Are You Trying to Replace SQL with Kotlin?

I believe a lot of us have the experience of facing structured data computing situations in which databases cannot be conveniently utilized. Before Java 8 is released, we resort to hardcoding to resolve such a situation. Java 8’s introduction of a lazy evaluation Stream that facilitates set-oriented operations has made the situations better handled, but the class library also has its own weaknesses (Find more about this in Are You Trying to Replace SQL with Java 8 Stream?). Kotlin is a programming language that interoperates fully with Java and supports JavaScript. It is developed based on Stream, but it is improved to try to cast off disadvantages. The most important improvement is the simplification of Lambda syntax. Other improvements include the addition of eager-evaluation-driven set-oriented operations and a series of related functions.

The advances are effective. Yet still Kotlin does not supply specialized data objects for structured data computations. Having the same root problem, Kotlin is as unable as Stream to replace SQL while showing the same weaknesses. By implementing the example tasks in the previous essay about Stream with Kotlin, we can learn about their similarities and differences more clearly.

When members of a set are of simple data types, both Stream and Kotlin are convenient to use for implementing set-oriented operations. Below is an example of integer set filtering:

var numbers=listOf(3,11,21,27,9)  
var r1=numbers.filter{it>=10 && it<20}


var r2=numbers.sorted() 


var others=listOf(2,11,21)

var result=numbers intersect  others

All the three pieces of code employ eager set List<T>, which is more convenient to use than lazy set Stream<T> for import and export, reuse, and type conversion. It is particularly suitable for handling scenarios that involve a relatively small volume of data and do not demand high performance. The set-oriented intersection function (the infix format) is a Kotlin feature that Stream does not have. Kotlin boasts a series of set-oriented operations to help generate short and easy-to-understand code. Kotlin and SQL have some functions in common, such as distinct, sum, and count, etc.

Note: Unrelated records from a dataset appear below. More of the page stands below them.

(** The inner loop [for j, c2 in enumerate(s2)].  [previous_row] is the
    part of the previous row from index [j] on and [current_last] is
    [current_row[j]]; the result is what the loop appends. *)
Fixpoint inner_loop (c1 : ascii) (s2 : str) (previous_row : list nat)
         (current_last : nat) : list nat :=
  match s2, previous_row with
  | c2 :: s2', p_j :: ((p_j1 :: _) as previous_tail) =>
      let insertions := p_j1 + 1 in
      let deletions := current_last + 1 in
      let substitutions := p_j + neq_cost c1 c2 in
      let v := min3 insertions deletions substitutions in
      v :: inner_loop c1 s2' previous_tail v
  | _, _ => []
  end.

(** The outer loop [for i, c1 in enumerate(s1)], started at index [i]. *)
Fixpoint outer_loop (i : nat) (s1 s2 : str) (previous_row : list nat)
  : list nat :=
  match s1 with
  | [] => previous_row
  | c1 :: s1' =>
      let current_row := (i + 1) :: inner_loop c1 s2 previous_row (i + 1) in
      outer_loop (S i) s1' s2 current_row
  end.

(** The body below the length test, for [len(s1) >= len(s2)]. *)
Definition levenshtein_rows (s1 s2 : str) : nat :=
  if length s2 =? 0 then length s1
  else last (outer_loop 0 s1 s2 (seq 0 (length s2 + 1))) 0.

(** The recursive call swaps the arguments once; after the swap the
    length test fails, so the call runs the body. *)
Definition levenshtein_distance (s1 s2 : str) : nat :=
  if length s1 <? length s2 then levenshtein_rows s2 s1
  else levenshtein_rows s1 s2.

(** ** fuzzy_match_terms *)

Record item := Item { code : str; term : str; definition : str }.

Definition item_eqb (a b : item) : bool :=
  str_eqb (code a) (code b) && str_eqb (term a) (term b)
  && str_eqb (definition a) (definition b).

(** [min(word_distances) if word_distances else float('inf')]; [None]
    is infinity. *)
Definition min_of (l : list nat) : option nat :=
  match l with
  | [] => None
  | d :: l' => Some (fold_left Nat.min l' d)
  end.

Definition min_with_inf (d : nat) (m : option nat) : nat :=
  match m with
  | None => d
  | Some w => Nat.min d w
  end.

Definition best_distance (query_norm : str) (it : item) : nat :=
  let term_norm := normalize (term it) in
  let code_norm := normalize (code it) in
  let term_distance := levenshtein_distance query_norm term_norm in
  let code_distance := levenshtein_distance query_norm code_norm in
  let term_words := split term_norm in
  let word_distances :=
    map (levenshtein_distance query_norm)
        (filter (fun word => 2 <? length word) term_words) in
  let min_word_distance := min_of word_distances in
  min_with_inf (Nat.min term_distance code_distance) min_word_distance.

Definition fuzzy_match_terms (query : str) (dataset : list item)
           (max_distance : nat) : list (item * nat) :=
  let query_norm := normalize query in
  let matches :=
    flat_map (fun it =>
                let d := best_distance query_norm it in
                if d <=? max_distance then [(it, d)] else [])
             dataset in
  stable_sort Nat.leb (@snd item nat) matches.

(** ** autocomplete_search *)

Record suggestion := Suggestion {
  sug_item : item;
  distance : nat;
  suggestion_text : str
}.

(** The returned dictionary; [has_fuzzy = None] when the key is absent. *)
Record search_result := SearchResult {
  results : list item;
  fuzzy_suggestions : list suggestion;
  has_fuzzy : option bool
}.

(** Priority 1: the prefix loop. *)
Definition prefix_matches (query_norm : str) (dataset : list item)
  : list item :=
  filter (fun it =>
            startswith (normalize (term it)) query_norm
            || startswith (normalize (code it)) query_norm
            || startswith (normalize (definition it)) query_norm)
         dataset.

(** Priority 2: the substring loop, appending to [results]. *)
Fixpoint substring_matches (query_norm : str) (dataset : list item)
         (results : list item) : list item :=
  match dataset with
  | [] => results
  | it :: rest =>
      let blob :=
        normalize (term it ++ lit " " ++ code it ++ lit " " ++ definition it) in
      if contains query_norm blob && negb (existsb (item_eqb it) results)
      then substring_matches query_norm rest (results ++ [it])
      else substring_matches query_norm rest results
  end.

When members of a set are not of simple data types but records (usually data class), Kotlin becomes as not convenient as Stream. To sort Orders table’s Client field in the reverse Order and its Amount field in the normal Order, for instance:

//Orders is of List< Order> type; Order is defined as follows:

//data class Order(var OrderID: Int,var Client: String,var SellerId: Int, var Amount: Double, var OrderDate: Date)

var resutl=Orders.sortedBy{it.Amount}.sortedByDescending{it.Client}

Probably because it is stream-based, Kotlin also writes the sorting fields in the reverse Order and uses a different sorting function from that used with simple data types. The code becomes much more complicated.

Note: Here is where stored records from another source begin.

(** * parse_xcp_stats.py: a shallow embedding in Rocq

    The script is Python 2 (its output file is opened in mode 'wb' and
    written with str values), so strings are byte strings: Rocq [string]
    over [ascii], whitespace is the C-locale set of str.strip/str.split,
    and float()/int() follow CPython 2.7's literal grammars. Exceptions
    are values of [exn]; a computation that may raise is a [res]. *)

From Stdlib Require Import ZArith String Ascii List Bool Lia.
From Stdlib Require Import Sorting.Permutation Sorting.Sorted.
From Stdlib Require Import Numbers.DecimalString.
From Stdlib Require Numbers.DecimalPos.
Import ListNotations.

Open Scope string_scope.
Open Scope Z_scope.

(** ** Exceptions and the error monad *)

Inductive exn :=
| ValueError | IndexError | KeyError | AssertionError
| OverflowError | StopIteration | IOError.

Inductive res (A : Type) : Type :=
| Ok (a : A)
| Err (e : exn).
Arguments Ok {A} a.
Arguments Err {A} e.

Definition bind {A B} (m : res A) (k : A -> res B) : res B :=
  match m with Ok a => k a | Err e => Err e end.

Notation "x <- m ;; k" := (bind m (fun x => k))
  (at level 61, m at next level, right associativity).

(** ** Python str operations *)

Module PyStr.

(** C-locale isspace: \t \n \v \f \r and space. *)
Definition is_space (c : ascii) : bool :=
  let n := nat_of_ascii c in ((9 <=? n)%nat && (n <=? 13)%nat) || (n =? 32)%nat.

Fixpoint mem_char (c : ascii) (cs : string) : bool :=
  match cs with
  | EmptyString => false
  | String d cs' => Ascii.eqb c d || mem_char c cs'
  end.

Another example about grouping. To group Orders table by SellerId and sum Amount field, for instance:

var result =Orders.groupingBy(Order::SellerId).fold(0.0){acc,elem->(acc+elem.Amount)}
 result.forEach{println("${it.key}:\t ${it.value}")}

Kotlin provides fold function to encapsulate a code snippet consisting of Stream sum-like functions, collect + Collectors + summarizingDouble + DoubleSummaryStatistics, or others, to make a clear structure.

Yet the grouping & aggregation result remains the same, which is Map type rather than the regular records. The inconsistence between data types of the source data and the result data in Kotlin (SQL is consistent) requires type conversion in subsequent computations. Kotlin also has reduce, aggregate and other functions to achieve the effect of aggregation. Each function has its own uses and application scenarios. They usually need a lot of effort to learn and thus are not as convenient to use as the SQL counterpart.

Let’s look at an example of grouping and summarizing data by a set of fields. To group Orders table by Year and Client and sum and count Amount field, for instance:

data class Grp(var OrderYear:Int,var SellerId:Int)
 data class Agg(var sumAmount: Double,var rowCount:Int)
 var result=Orders.groupingBy{Grp(it.OrderDate.year+1900,it.SellerId)}
  acc, elem ->  Agg(acc.sumAmount + elem.Amount,acc.rowCount+1)

.toSortedMap(compareBy<Grp> {  it. OrderYear}.thenBy {it. SellerId})
 result.forEach{println("group fields:${it.key.OrderYear}\t${it.key.SellerId}\t  aggregate fields:${it.value.sumAmount}\t${it.value.rowCount}") }

or a grouping & aggregation operation, we can store the single grouping field or a value in a key in Kotlin Map, but we cannot store a set of grouping fields because a key can only contain one field. To solve the issue, we can define a structured data object Grp, piece together the multiple grouping fields into it, and store the data object in a key. As Kotlin is Stream-based, it does not support the dynamic data structure, too. We need to define the result’s structure beforehand. It is hard for SQL programmers to adapt to such a rigid rule, as SQL is an interpreted language that does not need to define a data structure in advance because dynamic data structures are one of its basic features.

The above solution can be conveniently or complicated implemented. In the essay on Stream, we piece multiple fields together into one with the separator to convert the multi-field grouping & aggregation into a single-field one, and finally split the result strings by separator.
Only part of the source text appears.